(** [record_usage(api_key)]; [now] is the clock read for [today], [now']
    the clock read for [last_used].  On a key without a record the ledger
    has been written when [self.api_keys[api_key]] raises [KeyError]. *)
Definition record_usage (api_key : string) (now now' : datetime) (st : manager)
    : manager * option exn :=
  let today := strftime_ymd now in
  let usage := open_ledger today api_key (usage_data st) in
  let usage :=
    <[today := <[api_key := usage_on today api_key usage + 1]> (usage !!! today)]> usage in
  match api_keys st !! api_key with
  | None => ({| api_keys := api_keys st; usage_data := usage |}, Some (key_error api_key))
  | Some kd =>
      ({| api_keys := <[api_key := used now' kd]> (api_keys st);
          usage_data := usage |}, None)
  end.

(** The ledger after [record_usage]: one more for the key on the day. *)
Definition ledger_after (d k : string) (u : gmap string (gmap string Z))
    : gmap string (gmap string Z) :=
  let usage := open_ledger d k u in
  <[d := <[k := usage_on d k usage + 1]> (usage !!! d)]> usage.

(** [record_usage(api_key)] once for each pair of clock readings of
    [times], in order. *)
Definition record_all (api_key : string) (times : list (datetime * datetime))
    (st : manager) : manager :=
  fold_left (fun st t => (record_usage api_key t.1 t.2 st).1) times st.

(** The dictionary [get_key_stats] returns. *)
Record key_stats := {
  stats_api_key : string;
  stats_user_email : string;
  stats_plan_type : string;
  stats_today_usage : Z;
  stats_daily_limit : Z;
  stats_total_requests : Z;
  stats_last_used : option string;
  stats_created_at : string
}.

Definition get_key_stats (api_key : string) (now : datetime) (st : manager)
    : option key_stats :=
  match api_keys st !! api_key with
  | None => None
  | Some key_data =>
      let today := strftime_ymd now in
      let today_usage := usage_get today api_key (usage_data st) in
      Some {| stats_api_key := api_key;
              stats_user_email := user_email key_data;
              stats_plan_type := plan_type key_data;
              stats_today_usage := today_usage;
              stats_daily_limit := requests_per_day key_data;
              stats_total_requests := total_requests key_data;
              stats_last_used := last_used key_data;
              stats_created_at := created_at key_data |}
  end.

________

*ACTION ITEM:* Nothing but the complete listing, repeated exactly, belongs in the answer.

*ANSWER BOX:*
(** [record_usage(api_key)]; [now] is the clock read for [today], [now']
    the clock read for [last_used].  On a key without a record the ledger
    has been written when [self.api_keys[api_key]] raises [KeyError]. *)
Definition record_usage (api_key : string) (now now' : datetime) (st : manager)
    : manager * option exn :=
  let today := strftime_ymd now in
  let usage := open_ledger today api_key (usage_data st) in
  let usage :=
    <[today := <[api_key := usage_on today api_key usage + 1]> (usage !!! today)]> usage in
  match api_keys st !! api_key with
  | None => ({| api_keys := api_keys st; usage_data := usage |}, Some (key_error api_key))
  | Some kd =>
      ({| api_keys := <[api_key := used now' kd]> (api_keys st);
          usage_data := usage |}, None)
  end.

(** The ledger after [record_usage]: one more for the key on the day. *)
Definition ledger_after (d k : string) (u : gmap string (gmap string Z))
    : gmap string (gmap string Z) :=
  let usage := open_ledger d k u in
  <[d := <[k := usage_on d k usage + 1]> (usage !!! d)]> usage.

(** [record_usage(api_key)] once for each pair of clock readings of
    [times], in order. *)
Definition record_all (api_key : string) (times : list (datetime * datetime))
    (st : manager) : manager :=
  fold_left (fun st t => (record_usage api_key t.1 t.2 st).1) times st.

(** The dictionary [get_key_stats] returns. *)
Record key_stats := {
  stats_api_key : string;
  stats_user_email : string;
  stats_plan_type : string;
  stats_today_usage : Z;
  stats_daily_limit : Z;
  stats_total_requests : Z;
  stats_last_used : option string;
  stats_created_at : string
}.

Definition get_key_stats (api_key : string) (now : datetime) (st : manager)
    : option key_stats :=
  match api_keys st !! api_key with
  | None => None
  | Some key_data =>
      let today := strftime_ymd now in
      let today_usage := usage_get today api_key (usage_data st) in
      Some {| stats_api_key := api_key;
              stats_user_email := user_email key_data;
              stats_plan_type := plan_type key_data;
              stats_today_usage := today_usage;
              stats_daily_limit := requests_per_day key_data;
              stats_total_requests := total_requests key_data;
              stats_last_used := last_used key_data;
              stats_created_at := created_at key_data |}
  end.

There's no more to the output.